What was Max Klingers favorite restaurant ? And yes it is a real place and yes they do have the best Hungarian hotdogs. And he really did grow up in the neighborhood.


----------



## sneakygroundbuzzard (Nov 1, 2012)

220 your absolutely right

Harry Morgan

he made his first appearnence on M*A*S*H* as Major General Bartford Hamilton Steele

and later became a regular on the show as Col. Sherman T. Potter


----------



## sneakygroundbuzzard (Nov 1, 2012)

youngdon said:


> What was Max Klingers favorite restaurant ? And yes it is a real place and yes they do have the best Hungarian hotdogs. And he really did grow up in the neighborhood.
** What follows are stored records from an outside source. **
(** With [dry_run], the command opens and writes no file: the log of
    these calls is as it was, and nothing changed but directories that
    were missing and have been made, the entries directory and those
    above it. When the path of the entries directory is not found,
    nothing changed at all. *)
Theorem changelog_dry_run_writes_nothing
    (title category : string) (overwrite editor : bool) (w : world) :
  let w' := snd (changelog exec confirm emit_str edit title category
                   true overwrite editor w) in
  fs_calls w' = fs_calls w
  /\ match determine_changelog_entries_dirpath exec with
     | Ok d => new_dirs_only (d :: ancestors d) (files w) (files w')
     | Raise _ => files w' = files w
     end.
Proof.
  intros w'. subst w'. rewrite changelog_run.
  destruct (determine_changelog_entries_dirpath exec) as [d|e] eqn:Hd.
  - destruct (check_grows d (World (files w) (fs_calls w) (stdout w ++ [PyStr.LF]))
                Hd) as (Hc & Hnew & _).
    cbn [files fs_calls] in *.
    by destruct (check_changelog_entries_dir exec confirm _) as [[d1|e] w1].
  - by rewrite (check_raises e _ Hd).
Qed.

(** Without the editor, in a checkout that has its entries directory,
    when the path of the entry does not exist, holds no NUL character
    and lies below directories that are all there, the command succeeds
    and the entry holds the document of the title and the category, its
    other fields null. *)
Theorem changelog_writes_document
    (d title category : string) (overwrite : bool) (w : world) :
  determine_changelog_entries_dirpath exec = Ok d ->
  is_Some (files w !! d) ->
  files w !! determine_filepath d title = None ->
  PyStr.mem "000" (determine_filepath d title) = false ->
  dirs_above (files w) (determine_filepath d title) ->
  exists w',
    changelog exec confirm emit_str edit title category false overwrite false w
    = (Ok tt, w')
    /\ files w' !! determine_filepath d title
       = Some (File ("---" +:+ PyStr.LF
                     +:+ "title: " +:+ emit_str title +:+ PyStr.LF
                     +:+ "category: " +:+ emit_str category +:+ PyStr.LF
                     +:+ "author: null" +:+ PyStr.LF
                     +:+ "pull_request: null" +:+ PyStr.LF
                     +:+ "notes: null" +:+ PyStr.LF))
    /\ forall p, p <> determine_filepath d title -> files w' !! p = files w !! p.
Proof.
  intros Hd [n Hn] Hfree Hnul Hdirs.
  rewrite changelog_run, (check_run d _ Hd). cbn [files]. rewrite Hn.
  cbn zeta.
  set (content := create_changelog_entry_content _ _ _ _ _ _ _).
  assert (content
          = Some ("---" +:+ PyStr.LF
                  +:+ "title: " +:+ emit_str title +:+ PyStr.LF
                  +:+ "category: " +:+ emit_str category +:+ PyStr.LF
                  +:+ "author: null" +:+ PyStr.LF
                  +:+ "pull_request: null" +:+ PyStr.LF
                  +:+ "notes: null" +:+ PyStr.LF)) as ->.
  { unfold content, create_changelog_entry_content, yaml_dump.
    cbn -[String.append]. by rewrite !str_app_assoc. }
  rewrite write_run by done. cbn zeta. cbn [files]. rewrite Hfree.
  rewrite (creation_allowed _ _ Hnul (determine_filepath_nonempty _ _) Hdirs).
  eexists; split; [reflexivity|]. cbn [files].
  split; [apply lookup_insert_eq|]. intros p Hp. by rewrite lookup_insert_ne.
Qed.

(** The directory is created before the content is looked at: when the
    entries directory is missing, no file stands in its way, the user
    agrees to create it and the editor returns nothing, the command
    raises "Aborting due to empty entry content" and the new directory
    is there, below the directories that were made with it. *)
Theorem changelog_abort_keeps_new_directory
    (d title category : string) (overwrite : bool) (w : world) :
  determine_changelog_entries_dirpath exec = Ok d ->
  files w !! d = None ->
  PyStr.mem "000" d = false ->
  no_file_above (files w) d ->
  confirm "Do you want to create it?" = true ->
  create_changelog_entry_content emit_str edit title category None None true
  = None ->
  exists w',
    changelog exec confirm emit_str edit title category false overwrite true w
    = (Raise (ClickException "Aborting due to empty entry content"), w')
    /\ files w' !! d = Some Dir
    /\ dirs_above (files w') d
    /\ new_dirs_only (d :: ancestors d) (files w) (files w')
    /\ fs_calls w' = fs_calls w.
Proof.
  intros Hd Hn Hnul Hfree Hc Hedit.
  set (w0 := World (files w) (fs_calls w) (stdout w ++ [PyStr.LF])).
  destruct (check_grows d w0 Hd) as (Hcalls & Hnew & _).
  assert (exists w1,
            check_changelog_entries_dir exec confirm w0 = (Ok d, w1)
            /\ files w1 !! d = Some Dir /\ dirs_above (files w1) d)
    as (w1 & Hrun & Hdir & Habove).
  { rewrite (check_run d w0 Hd). cbn [files w0]. rewrite Hn. cbn zeta.
    rewrite Hc. unfold makedirs.
    edestruct (makedirs_from_ok (reverse (ancestors d)) d) as (w1 & -> & ? & ?);
      [reflexivity | exact Hn | exact Hnul
      | by apply (entries_dirpath_nonempty exec) | exact Hfree |].
    by eexists. }
  rewrite changelog_run. fold w0. rewrite Hrun in *. cbn zeta.
  rewrite Hedit. cbn [snd files fs_calls w0] in *.
  by eexists.
Qed.

(** In a checkout that is a submodule, where the superproject query
    prints a path, the command raises [UnboundLocalError] whatever its
    arguments, before any prompt; no file is touched. *)
Theorem changelog_fails_in_submodule
    (title category : string) (dry_run overwrite editor : bool) (w : world) :
  GitHandler._get_submodule_root_path exec <> EmptyString ->
  exists w',
    changelog exec confirm emit_str edit title category dry_run overwrite editor w
    = (Raise (UnboundLocalError "basepath"), w')
    /\ files w' = files w
    /\ fs_calls w' = fs_calls w
    /\ stdout w' = stdout w ++ [PyStr.LF].
Proof.
  intros Hsub.
  assert (determine_changelog_entries_dirpath exec
          = Raise (UnboundLocalError "basepath")) as Hd.
  { unfold determine_changelog_entries_dirpath.
    by rewrite (root_path_unbound exec Hsub). }
  rewrite changelog_run, (check_raises _ _ Hd).
  by eexists.
Qed.

End CommandFacts.

Lemma check_dir_declined_witness :
  exists w',
    check_changelog_entries_dir exec_in_project (fun _ => false) empty_world
    = (Raise (ClickException
                "Changelog entries directory is needed to continue."), w')
    /\ files w' = files empty_world
    /\ fs_calls w' = fs_calls empty_world.
Proof.
  apply (check_dir_declined exec_in_project (fun _ => false)
           "/work/project/releases/unreleased" empty_world); reflexivity.
Defined.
tony packo's in toledo ohio


----------



## youngdon (Mar 10, 2010)

Did you know that or google it.


----------



## sneakygroundbuzzard (Nov 1, 2012)

i actualy knew it

there isnt an episode of M*A*S*H* i havent seen,still watch it when i can

i even seen the movie that started it all(many times)
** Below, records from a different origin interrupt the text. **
(** C9: when the first record of a conversation is nil, has no message
    info or has time stamp 0, history sync neither upserts the chat nor
    stores any of its messages, whatever the later records hold: the
    conversation leaves the process state as it was, and the whole sync
    runs as if the conversation were not in the payload. *)
Theorem handleHistorySync_skips_conversation (client : Client)
    (conv : Conversation) (latest : option HistorySyncMsg)
    (rest : list (option HistorySyncMsg))
    (before after : list (option Conversation)) (s : Proc) :
  conv_Messages conv = latest :: rest ->
  record_timestamp latest = None ->
  syncConversation client (Some conv) s = (Done 0, s)
  /\ handleHistorySync client
       {| Data := Some (before ++ Some conv :: after)%list |} s
     = handleHistorySync client {| Data := Some (before ++ after)%list |} s.
Proof.
  intros Hm Hts. split.
  - now apply (syncConversation_continue client conv latest rest).
  - unfold handleHistorySync. cbn [Data].
    apply for_range_skip. intros s0.
    now apply (syncConversation_continue client conv latest rest).
Qed.

Lemma handleHistorySync_skips_conversation_witness :
  let conv :=
    {| conv_ID := Some "120363041@g.us";
       conv_Messages := [ text_record "latest" 0;
                          text_record "older" 1700000000 ];
       conv_DisplayName := Some "Family"; conv_Name := None |} in
  syncConversation sample_client (Some conv) fresh = (Done 0, fresh)
  /\ handleHistorySync sample_client {| Data := Some ([] ++ [Some conv])%list |}
       fresh
     = handleHistorySync sample_client {| Data := Some ([] ++ [])%list |} fresh.
Proof.
  apply (handleHistorySync_skips_conversation sample_client _
           (text_record "latest" 0) [text_record "older" 1700000000]
           [] [] fresh).
  - reflexivity.
  - reflexivity.
Defined.

(* ===================================================================== *)
(** ** Properties of the live-message handler *)
(* ===================================================================== *)

Lemma handleMessage_posts (client : Client) (v : EventMessage) (s : Proc) :
  posts (snd (handleMessage client v s)) = posts s.
Proof.
  unfold handleMessage.
  destruct (is_empty (extractTextContent (Message v))); [reflexivity|].
  unfold bind.
  pose proof (GetChatName_state client (Chat (Info v))
                (JID_String client (Chat (Info v))) None
                (types.User (Sender (Info v))) s) as Hs.
  destruct (GetChatName _ _ _ _ _ s) as [[nm| |] s']; simpl in Hs; subst s';
    try reflexivity.
  unfold on_store, StoreChat. cbn [db posts fst snd].
  destruct (StoreMessage _ _ _ _ _ _ _) as [st e]. reflexivity.
Qed.

(** Past the guard of line 811 nothing is sent: a status event never
    reaches a forwarder. *)
Lemma status_event_not_forwarded (w : World) (client : Client)
    (v : EventMessage) (s : Proc) :
  is_status (types.User (Sender (Info v))) (types.User (Chat (Info v))) = true ->
  posts (snd (eventHandler w client (EvMessage v) s)) = posts s.
Proof.
  intros Hst. cbn [eventHandler]. unfold onMessage, bind.
  pose proof (handleMessage_posts client v s) as Hp.
  destruct (handleMessage client v s) as [[[]| |] s']; cbn [snd] in *;
    try exact Hp.
  destruct (Message v); [|exact Hp].
  rewrite Hst. exact Hp.
Qed.

Lemma handleMessage_enqueued (client : Client) (v : EventMessage) (s : Proc) :
  enqueued (snd (handleMessage client v s)) = enqueued s.
Proof.
  unfold handleMessage.
  destruct (is_empty (extractTextContent (Message v))); [reflexivity|].
  unfold bind.
  pose proof (GetChatName_state client (Chat (Info v))
                (JID_String client (Chat (Info v))) None
                (types.User (Sender (Info v))) s) as Hs.
  destruct (GetChatName _ _ _ _ _ s) as [[nm| |] s']; simpl in Hs; subst s';
    try reflexivity.
  unfold on_store, StoreChat. cbn [db enqueued fst snd].
  destruct (StoreMessage _ _ _ _ _ _ _) as [st e]. reflexivity.
Qed.

(** The same holds in the SQS revision: a status event is never put on
    the queue. *)
Lemma status_event_not_queued (w : World) (q : Queue) (client : Client)
    (v : EventMessage) (sndr rcpt : string) (s : Proc) :
  resolve_parties client v = Some (sndr, rcpt) ->
  is_status sndr rcpt = true ->
  enqueued (snd (onMessageSQS w q client v s)) = enqueued s
  /\ posts (snd (onMessageSQS w q client v s)) = posts s.
Proof.
  intros Hp Hst. unfold onMessageSQS, bind.
  pose proof (handleMessage_enqueued client v s) as He.
  pose proof (handleMessage_posts client v s) as Hq.
  destruct (handleMessage client v s) as [[[]| |] s']; cbn [snd] in *;
    try (split; assumption).
  rewrite Hp. destruct (Message v); [|split; assumption].
  rewrite Hst. split; assumption.
Qed.

(** A text that arrives as extended text only (a link preview, say) is
    stored by [handleMessage], but the handler of main.go forwards the
    conversation string alone, so nothing is sent for it. *)
Lemma extended_text_is_stored_not_forwarded :
  let v := {| Info := {| Chat := types.mkJID "1555" "s.whatsapp.net";
                         Sender := types.mkJID "1555" "s.whatsapp.net";
                         IsFromMe := false; ID := "3EB1";
                         Timestamp := 1700000000000 |};
              Message := Some quoted_only |} in
  let r := eventHandler (sample_world "secret" (Response 200 "200 OK" []))
             sample_client (EvMessage v) fresh in
  map content (messages (db (snd r))) = ["quoted"]
  /\ posts (snd r) = [].
Proof. cbv zeta. split; vm_compute; reflexivity. Qed.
which person played the same character in the movie and the tv show

hint, he is the only person that was in both


----------



## sneakygroundbuzzard (Nov 1, 2012)

why did radar always have something in one hand


----------



## youngdon (Mar 10, 2010)

sneakygroundbuzzard said:


> i actualy knew it
> 
> there isnt an episode of M*A*S*H* i havent seen,still watch it when i can
> 
> ...


Radar gary burghoff (sp) was in both...right.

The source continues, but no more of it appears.